Two-hundred and fifty-five boys between 6 and 20 months of age (mean 13 ± 3.9) with mono or bilateral cryptorchidism who received endocrinological and urological counseling and/or treatment were consecutively enrolled during the period 1987–1997 in an observational longitudinal cohort study. IRB approval is not available because the study consists of a cohort of patients consecutively selected but not randomized in the respective treatment group due to their young age and followed up for over 16-years. Exclusion criteria were previous hormonal or surgical treatments, concomitant chronic diseases, and genetic disorders. Patients were originally selected after medical consultation and counseling concerning the different available treatment options and were consequently treated according to the patient family preference after they approved and signed an informed consent. The options presented were long lasting hormonal therapy, surgical orchidopexy, hormonal therapy followed by surgery when the first was ineffective in determining complete testicular descent into the scrotum. Surgical treatment was performed by the same surgeon during a two-day hospital stay whilst medical therapy was administered at home according to a predefined treatment schedule. For all patients treated with hormonal therapy, human Chorionic Gonadotropin (hCG) was injected at the dosage of 1000 Units for 6 weeks and a repeated cycle of therapy again after 1 month, varying the treatment schedule based on patient weight (twice per week for babies with a body weight < 12 Kg and three times per week for babies with a body weight > 12Kg). A small number of parents decided not to submit their child to any pharmacological or surgical treatment for the risk of developing related adverse events.
Thereafter, all patients enrolled were clinically followed with repeated periodical outpatient clinic visits every two months for the first two years and then once a year until complete development of the testis, at the age of 18. Syndromic cases, boys with mobile testes or local recurrence in subjects with previously already descended testes were excluded from the study.
Patients were divided into 4 different groups according to the type of treatment received: group A received surgery; group B received hormonal therapy; group C received a combined sequential hormonal and surgical treatment; group D decided not to receive any treatment.

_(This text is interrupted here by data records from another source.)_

(* ===== verification/Redis.v ===== *)
(** * [eventforge/transports/redis.py]: [RedisTransport]

    The redis client and its pubsub connection are third-party: [RedisClient]
    gives their calls as statements over a state [X] of their own, and
    [RedisClientOk] what the Redis documentation says of them while the connection
    is up, in terms of the set of patterns the connection is subscribed to.  JSON
    is [dump_json] and [validate_json].  The listener thread takes what
    [get_message] hands it, one message at a time. *)
From stdpp Require Import gmap.
From S2P Require Import Prelude PyDict Types Topics Transport.

(** What [get_message] returns: [Bytes None] is data that is not valid UTF-8. *)
Inductive raw_data : Type := Bytes (decoded : option string) | Text (s : string) | OtherData.
Record raw_message : Type := mkRaw { raw_type : string; data : raw_data }.

Class RedisClient (X : Type) : Type := {
  r_psubscribe : string -> M X unit;
  r_punsubscribe : string -> M X unit;
  r_publish : string -> string -> M X unit;
  r_pubsub_close : M X unit;
  r_client_close : M X unit;
}.

Class RedisClientOk (X : Type) `{RedisClient X} (patterns : X -> gset string) : Prop := {
  psubscribe_ok : forall p x, exists x', r_psubscribe p x = (Ok tt, x') /\ patterns x' = {[p]} ∪ patterns x;
  punsubscribe_ok : forall p x, exists x', r_punsubscribe p x = (Ok tt, x') /\ patterns x' = patterns x ∖ {[p]};
  publish_ok : forall t d x, patterns (r_publish t d x).2 = patterns x;
  pubsub_close_ok : forall x, exists x', r_pubsub_close x = (Ok tt, x') /\ patterns x' = ∅;
  client_close_ok : forall x, exists x', r_client_close x = (Ok tt, x') /\ patterns x' = patterns x;
}.

(** ** Redis patterns

    What the documentation of PSUBSCRIBE says of patterns without the other
    special characters: a star stands for any characters. *)
Definition glob_parts (p : chars) : list piece :=
  map (fun c => if decide (c = "*"%char) then Many anychar else One (isc c)) p.

Definition glob_plain (p : string) : Prop :=
  Forall (fun c => c ∉ ["?"; "["; "]"; "\"; "^"; "-"]%char) (explode p).

Definition star_glob (glob : string -> string -> bool) : Prop :=
  forall p t, glob_plain p -> glob p t = pmatch end_Z (glob_parts (explode p)) (explode t).

Section coarse.
Abbreviation asterisk := "*"%char.

(** A pattern read two stars at a time *)
Lemma stars_ind (Q : chars -> Prop) :
  Q [] -> (forall c s, c <> asterisk -> Q s -> Q (c :: s)) -> Q [asterisk] ->
  (forall s, Q s -> Q (asterisk :: asterisk :: s)) ->
  (forall c s, c <> asterisk -> Q (c :: s) -> Q (asterisk :: c :: s)) -> forall s, Q s.
Proof.
  intros H0 Hc H1 H2 H3 s.
  enough (Q s /\ forall c, Q (c :: s)) as [? _] by done.
  induction s as [|c s [IH1 IH2]].
  - split; [done|]. intros c. destruct (decide (c = asterisk)) as [->|]; auto.
  - split; [apply IH2|]. intros c'. destruct (decide (c' = asterisk)) as [->|]; [|auto].
    destruct (decide (c = asterisk)) as [->|]; auto.
Qed.

Lemma squeeze_ne c s : c <> asterisk -> replace dstar star (c :: s) = c :: replace dstar star s.
Proof. intros Hc. apply (replace_app_ne asterisk dstar star [c] s); [done|]. set_solver. Qed.

Lemma squeeze_two s : replace dstar star (asterisk :: asterisk :: s) = asterisk :: replace dstar star s.
Proof. done. Qed.

Lemma squeeze_one c s : c <> asterisk ->
  replace dstar star (asterisk :: c :: s) = asterisk :: replace dstar star (c :: s).
Proof.
  intros Hc. change (replace dstar star (asterisk :: c :: s)) with
    (if prefixb dstar (asterisk :: c :: s) then star ++ replace_go dstar star 1 (c :: s)
     else asterisk :: replace dstar star (c :: s)).
  replace (prefixb dstar (asterisk :: c :: s)) with false; [done|].
  cbn. by rewrite (bool_decide_eq_false_2 (asterisk = c)), andb_false_r by congruence.
Qed.

Lemma re_parts_ne c s : c <> asterisk -> re_parts (c :: s) = One (isc c) :: re_parts s.
Proof. intros Hc. cbn. by rewrite decide_False. Qed.

Lemma re_parts_one c s : c <> asterisk -> re_parts (asterisk :: c :: s) = Many not_dot :: re_parts (c :: s).
Proof. intros Hc. cbn [re_parts]. by rewrite (decide_True (P := asterisk = asterisk)), (decide_False (P := c = asterisk)). Qed.

Lemma glob_parts_cons c s :
  glob_parts (c :: s) = (if decide (c = asterisk) then Many anychar else One (isc c)) :: glob_parts s.
Proof. done. Qed.

(** The Redis pattern matches at least what the regular expression does. *)
Lemma re_to_glob p : forall t, nlfree t ->
  pmatch end_dollar (re_parts p) t = true -> pmatch end_Z (glob_parts (replace dstar star p)) t = true.
Proof.
  assert (forall q ps ps' t, nlfree t ->
    (forall t, nlfree t -> pmatch end_dollar ps t = true -> pmatch end_Z ps' t = true) ->
    pmatch end_dollar (Many q :: ps) t = true -> pmatch end_Z (Many anychar :: ps') t = true) as Hmany.
  { intros q ps ps' t Hn Hps. rewrite !pmatch_many. intros (s1 & s2 & -> & _ & Hm).
    apply nlfree_app in Hn as [_ Hn]. exists s1, s2. split_and!; [done| |by apply Hps]. by apply Forall_true. }
  induction p as [|c s Hc IH| |s IH|c s Hc IH] using stars_ind; intros t Hn.
  - intros Hm. by rewrite (end_dollar_nlfree t Hn Hm).
  - rewrite re_parts_ne, squeeze_ne, glob_parts_cons, decide_False by done. rewrite !pmatch_one.
    intros (c' & s' & -> & ? & Hm). exists c', s'. split_and!; [done..|]. apply IH; [|done].
    unfold nlfree in *. set_solver.
  - apply (Hmany not_dot []); [done|]. intros t' Hn' Hm. by rewrite (end_dollar_nlfree t' Hn' Hm).
  - rewrite squeeze_two, glob_parts_cons, decide_True by done. cbn [re_parts]. rewrite !decide_True by done.
    by apply Hmany.
  - rewrite squeeze_one, glob_parts_cons, decide_True, re_parts_one by done. by apply Hmany.
Qed.

Lemma re_parts_refl p : pmatch end_dollar (re_parts p) p = true.
Proof.
  assert (forall q ps c t, q c = true -> pmatch end_dollar ps t = true ->
    pmatch end_dollar (Many q :: ps) (c :: t) = true) as Hmany.
  { intros q ps c t Hc Hm. apply pmatch_many. exists [c], t. split_and!; [done|by constructor|done]. }
  induction p as [|c s Hc IH| |s IH|c s Hc IH] using stars_ind; [done| |done| |].
  - rewrite re_parts_ne by done. apply pmatch_one. exists c, s. unfold isc. by rewrite bool_decide_eq_true_2.
  - cbn [re_parts]. rewrite !decide_True by done. apply pmatch_many. exists [asterisk; asterisk], s.
    split_and!; [done|by repeat constructor|done].
  - rewrite re_parts_one by done. by apply Hmany.
Qed.

Lemma squeeze_elem c p : c ∈ replace dstar star p -> c ∈ p.
Proof.
  induction p as [|c' s Hc IH| |s IH|c' s Hc IH] using stars_ind; [done| |done| |].
  - rewrite squeeze_ne by done. set_solver.
  - rewrite squeeze_two. set_solver.
  - rewrite squeeze_one by done. set_solver.
Qed.

Lemma coarse_filter glob t p :
  star_glob glob -> glob_plain p -> nlfree (explode t) ->
  re_matches t p = true -> glob (to_redis_pattern p) t = true.
Proof.
  intros Hg Hp Hn Hm.
  assert (explode (to_redis_pattern p) = replace dstar star (explode p)) as He
    by apply String.list_ascii_of_string_of_list_ascii.
  rewrite Hg.
  - rewrite He. apply re_to_glob; [done|]. unfold re_matches in Hm.
    destruct (decide (p = t)) as [->|]; [apply re_parts_refl|done].
  - unfold glob_plain in *. rewrite He. rewrite Forall_forall in *. intros c Hc. by apply Hp, squeeze_elem.
Qed.
End coarse.

Module RedisTransport.

Record state (CB X : Type) : Type := mkState {
  pubsub : X;
  subscribers : list (string * CB);
  sub_topic : list (string * string);
  sub_pattern : list (string * string);
  pattern_refs : list (string * Z);
  queues : list (string * list Message);
  queue_patterns : list (string * string);
  running : bool;
}.
Arguments mkState {CB X} _ _ _ _ _ _ _ _.
Arguments pubsub {CB X} _.
Arguments subscribers {CB X} _.
Arguments sub_topic {CB X} _.
Arguments sub_pattern {CB X} _.
Arguments pattern_refs {CB X} _.
Arguments queues {CB X} _.
Arguments queue_patterns {CB X} _.
Arguments running {CB X} _.

Section ops.
Context {CB X R : Type} `{!RedisClient X}.
Abbreviation state := (state CB X).
Abbreviation heap := (heap state R).
Variable dump_json : Message -> string.
Variable validate_json : string -> result Message.
(** How a subscriber's callback runs. *)
Variable call : CB -> Message -> M heap unit.

Definition init (x : X) : state := mkState x [] [] [] [] [] [] true.

Definition set_pubsub (x : X) (s : state) : state :=
  mkState x (subscribers s) (sub_topic s) (sub_pattern s) (pattern_refs s) (queues s) (queue_patterns s) (running s).
Definition set_subs su st sp (s : state) : state :=
  mkState (pubsub s) su st sp (pattern_refs s) (queues s) (queue_patterns s) (running s).
Definition set_refs r (s : state) : state :=
  mkState (pubsub s) (subscribers s) (sub_topic s) (sub_pattern s) r (queues s) (queue_patterns s) (running s).
Definition set_queues q (s : state) : state :=
  mkState (pubsub s) (subscribers s) (sub_topic s) (sub_pattern s) (pattern_refs s) q (queue_patterns s) (running s).
Definition set_queue_patterns q (s : state) : state :=
  mkState (pubsub s) (subscribers s) (sub_topic s) (sub_pattern s) (pattern_refs s) (queues s) q (running s).

(** A call on the client or its pubsub connection *)
Definition on_client {A} (m : M X A) : M heap A := fun h =>
  let '(r, x) := m (pubsub (h_tr h)) in (r, set_tr (set_pubsub x (h_tr h)) h).

Definition closed_error : exn := Exc "RuntimeError" "Transport is closed".

(** [_psubscribe]; reading the [defaultdict] leaves an entry *)
Definition psubscribe (p : string) : M heap unit :=
  let! s := get_tr in
  let n := dget_or 0 (pattern_refs s) p in
  upd_tr (set_refs (dset (pattern_refs s) p n)) ;;;
  (if decide (n = 0) then on_client (r_psubscribe p) else ret tt) ;;;
  upd_tr (fun s => set_refs (dset (pattern_refs s) p (dget_or 0 (pattern_refs s) p + 1)) s).

Definition punsubscribe (p : string) : M heap unit :=
  let! s := get_tr in
  let n := dget_or 0 (pattern_refs s) p in
  if decide (n = 0) then ret tt
  else if decide (n - 1 = 0) then
    upd_tr (set_refs (ddel (pattern_refs s) p)) ;;;
    try_except (on_client (r_punsubscribe p)) (fun _ => ret tt)
  else upd_tr (set_refs (dset (pattern_refs s) p (n - 1))).

Definition ensure_queue_subscription (t : string) : M heap unit :=
  let! s := get_tr in
  if dmem (queue_patterns s) t then ret tt
  else
    let pattern := to_redis_pattern t in
    upd_tr (set_queue_patterns (dset (queue_patterns s) t pattern)) ;;;
    psubscribe pattern.

Definition queue_of (s : state) (t : string) : list Message := dget_or [] (queues s) t.

(** [self._sub_topic.get(sub_id)] *)
Definition pattern_of (id : string) (h : heap) : option string := dget (sub_topic (h_tr h)) id.

(** [self._queues[topic].put(msg)]: these queues have no bound *)
Definition put (msg : Message) : M heap unit :=
  upd_tr (fun s => set_queues (dset (queues s) (topic msg) (queue_of s (topic msg) ++ [msg])) s).

Definition dispatch (msg : Message) : M heap unit :=
  let! s := get_tr in
  notify pattern_of re_matches call msg (subscribers s) ;;;
  put msg.

Definition decode_error : exn := Exc "UnicodeDecodeError" "invalid start byte".

(** One round of [_listen] with what [get_message] returned or raised; an
    exception that leaves it ends the thread. *)
Definition listen_once (got : result (option raw_message)) : M heap unit :=
  match got with
  | Raise e => if is_Exception e then ret tt else throw e
  | Ok None => ret tt
  | Ok (Some raw) =>
      if decide (raw_type raw = "message" \/ raw_type raw = "pmessage") then
        match data raw with
        | OtherData => ret tt
        | Bytes None => throw decode_error
        | Bytes (Some p) | Text p =>
            match validate_json p with
            | Raise e => if is_Exception e then ret tt else throw e
            | Ok msg => dispatch msg
            end
        end
      else ret tt
  end.

Definition send (msg : Message) : M heap unit :=
  let! s := get_tr in
  if running s then on_client (r_publish (topic msg) (dump_json msg)) else throw closed_error.

Definition receive (t : string) (timeout : option Z) : M heap (wait (option Message)) :=
  let! s := get_tr in
  if running s then
    ensure_queue_subscription t ;;;
    fun h =>
      let '(r, q) := q_get (queue_of (h_tr h) t) timeout in
      (r, set_tr (set_queues (dset (queues (h_tr h)) t q) (h_tr h)) h)
  else ret (Done None).

Definition receive_async (t : string) (timeout : option Z) : M heap (wait (option Message)) :=
  let! s := get_tr in
  if running s then
    ensure_queue_subscription t ;;;
    fun h =>
      let '(r, q) := q_get_async (queue_of (h_tr h) t) timeout in
      (r, set_tr (set_queues (dset (queues (h_tr h)) t q) (h_tr h)) h)
  else ret (Done None).

Definition subscribe (t : string) (cb : CB) : M heap string :=
  let! s := get_tr in
  if running s then
    let! sub_id := new_uuid in
    let pattern := to_redis_pattern t in
    upd_tr (fun s => set_subs (dset (subscribers s) sub_id cb) (dset (sub_topic s) sub_id t)
                              (dset (sub_pattern s) sub_id pattern) s) ;;;
    psubscribe pattern ;;;
    ret sub_id
  else throw closed_error.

Treatments were not randomized but were assigned on patient family preference as well as on the need to be switched to surgery if unresponsive to the hormonal treatment alone.
Patients assigned to group A chose to be immediately treated by surgery. The procedure was performed under general anaesthesia with an inguino-scrotal access to the inguinal canal, dissection of spermatic chord with lisis of cremasteric muscle and fixation of the testis at the scrotum wall. Complications were recorded according to the Clavien Dindo classification .
Patients assigned to group B received hormonal treatment, according to the previously described schedule. Adverse events and adverse reactions were registered and classified according to the North Bristol NHS trust classification and adequately treated if necessary .
Group C included patients who initially received hormonal therapy but did not have a definite testis allocation in the scrotum and had undergone further surgical treatment.
Group D included subjects who decided to avoid the risks related to any kind of treatment although properly informed of the potential consequences of this choice on the fertility of the patient and the increased risk of developing testicular cancer.
192 out of 255 patients (76.4%) were available for further analyses concerning fertility. Testes location and size were recorded as well as the Follicular Stimulating Hormone (FSH), Testosterone (T) and Inhibin B circulating level. Patients were invited to collect semen for spermiogram testing at least 3 different times at a distance of at least one week between each test, recording as result the median value between the three samples taken.
Sperm analysis was conducted by two different biologists and information regarding sperm concentration, normal sperm cells number and sperm cell motility were collected according to the WHO 2010 international standards. .
All data regarding the testis volume measurement were calculated by Prader’s orchidometer.
Patients included in the “no treatment” group received additional medical consultation and scrotal ultrasound scan in order to monitoring the risk of testicular cancer onset.
Statistical analysis included the median values for the characteristics of patients included in different groups with different median follow-up periods.
Categorical data were described by absolute and relative frequency, continuous data by mean value and standard deviation. To compare quantitative factors (sperm concentration, progressive sperm motility, normal sperm morphology, inhibin B levels, FSH levels, testosterone levels and total testis volume) with different types of treatment (surgery, hormonal therapy, combined, no treatment)
ANOVA one-way was used followed by multiple comparisons with the Bonferroni method .
Significance was fixed at 0.05. All analyzes were carried out by SPSS v.26 technology.
Statement of Ethics
IRB approval is not available because this study consists of an observational longitudinal cohort study of patients consecutively selected (1987–1997), but not randomized in the respective treatment group due to their young age with a follow-up of over 16 years.